Brown Malt Development.jpg
Brown Malt Development.jpg (12.19 KiB) Viewed 153666 times
The important bit here is how I picture the demise of old Brown and Amber malts, and the development of their modern-day "replacements" from about the mid-19th C. onwards. So, historic "Malting" according to PeeBee! The reasoning is sound, but that's not to say some unforeseen "situation" didn't engineer the demise of "Brown Malt".

Black Malt has been introduced (1817) and Pale Malt is now the main malt constituent in beer (following developments in malt kiln designs and the fuels to feed them, like coke from 1650-ish onwards).

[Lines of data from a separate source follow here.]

(* ===== verification/DefaultBinding.v ===== *)
(** * The thermal daemon: the default binding (thd_cpu_default_binding.cpp)

    A zone without a cooling device is cooled with the processor's, between two
    gates that are cooling devices themselves: the first opens when the load of the
    processor is high, the second is reached when the cooling failed.  The
    failures of each zone are counted in a file of fixed records.  The daemon is built with
    this file and without its only call. *)

From Stdlib Require Import ZArith Lia Ascii String.
From stdpp Require Import base list option strings.
From S2P Require Import Prelude Bytes Objects ThdIo Meter Cdev Sensor Trip Zone.

#[local] Open Scope Z_scope.
#[local] Open Scope prog_scope.

(** ** The file of failures

    [cpu_zone_stat_t]: the name in 51 characters, one byte of padding and the count. *)

Definition name_size : nat := 51.
Definition stat_size : nat := 56.

(** The string in the array of the name; [None]: it does not end there. *)
Definition stat_name (obj : Mem) : option string := cstr_from (take name_size obj).
Definition stat_failures (obj : Mem) : Z := sint 32 (default 0 (rd32 obj 52)).

(** The turns of the loops over the records: where the zone was found, and what the
    object holds then; [None]: a name was read past its array. *)
Fixpoint find_record (fuel : nat) (zone_name : string) (pos : nat) (rest obj : Mem) : option (option nat * Mem) :=
  match fuel with
  | O => Some (None, obj)
  | S fuel =>
      if (length rest <? stat_size)%nat then Some (None, rest ++ drop (length rest) obj)
      else
        let obj := take stat_size rest in
        match stat_name obj with
        | None => None
        | Some name =>
            if String.eqb zone_name name then Some (Some pos, obj)
            else find_record fuel zone_name (pos + stat_size) (drop stat_size rest) obj
        end
  end.
Definition find_stat (zone_name : string) (file obj : Mem) : option (option nat * Mem) :=
  find_record (S (length file)) zone_name 0 file obj.
Definition cpu_new : Cpu := mkCpu 0 0 0 0 0 0.
Definition cpu_zone : Zone := cpu_zone_new 1 "/hwmon0/" 0.
Definition plant : Plant :=
  mkPlant Quiet.world0 [Quiet.fan <| type_str := "rapl_controller" |>; Quiet.fan <| type_str := "Fan" |>]
    [sensor_new 0 "/sys/class/thermal/thermal_zone0/" "x86_pkg_temp" ThermalSysfs] 4 false PREF_ENERGY_CONSERVE false.

(** Both limits read 100000: the maximum goes down to 90000 and the passive trip point
    lies at 95000. *)
Example two_points :
  map (fun t => (trip_type t, trip_temp t))
    (trip_points (snd (res (read_trip_points (snd (res (zone_bind_sensors cpu_zone) plant)))
                         (post (zone_bind_sensors cpu_zone) plant)))) = [(PASSIVE, 95000); (ACTIVE, 90000)].
Proof. vm_compute. done. Qed.

Definition limit (i : Z) : option Z := Some 100000.
Lemma coretemp_shows path i : shows path (limit i).
Proof. intros n. split; [done|]. intros x [= <-]. by exists "100000"%string. Qed.

Lemma cpu_zone_limits_witness :
  let z1 := snd (res (zone_bind_sensors cpu_zone) plant) in
  exists t l, trip_points (snd (res (read_trip_points z1) (post (zone_bind_sensors cpu_zone) plant))) = trip_points z1 ++ t :: l /\
  trip_is PASSIVE 95000 t.
Proof.
  destruct (cpu_zone_limits "/hwmon0/" limit limit (fun i _ => coretemp_shows _ i) (fun i _ => coretemp_shows _ i)
    ltac:(intros i x [= <-]; lia) ltac:(intros i x [= <-]; lia) cpu_new cpu_zone plant eq_refl eq_refl) as [_ H].
  destruct H as (_ & (t & l & H1 & H2 & _) & _); [vm_compute; reflexivity|]. exists t, l. split; [exact H1|exact H2].
Defined.
End Coretemp.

The "Brown Malt", once the primary base malt in beer has split in to the lighter "Amber" coloured malts and the darker "Brown" coloured malts for Porter beers. The older ubiquitous, diastatic, "Brown Malt" becomes extinct as more economical "Pale Malts" replace it. Brown Malts must become more flavoursome and colour intense to continue to supply the colour and flavour to beer ("Porter") that is still expected despite the smaller quantity used. In this process of intensifying the colour and flavours the malt would likely become "non-diastatic", but then it is the Pale Malt providing all the diastatic enzymes.

Kilns continued to develop and be used to create different malts, and at the same time "Porter" continued to recede in popularity, until eventually the old-style Brown and Amber Malts became utterly extinct. This would have been hastened by the fire risk created by attempting to make these darker malts more flavoursome. The new malt kilns could replace the old-style amber and brown malts with newer, more uniformly coloured, malts, but in doing so the "modern" brown and amber malts lost many of the features of the older malts. But as Porter and the like had lost its popularity the loss was "accepted".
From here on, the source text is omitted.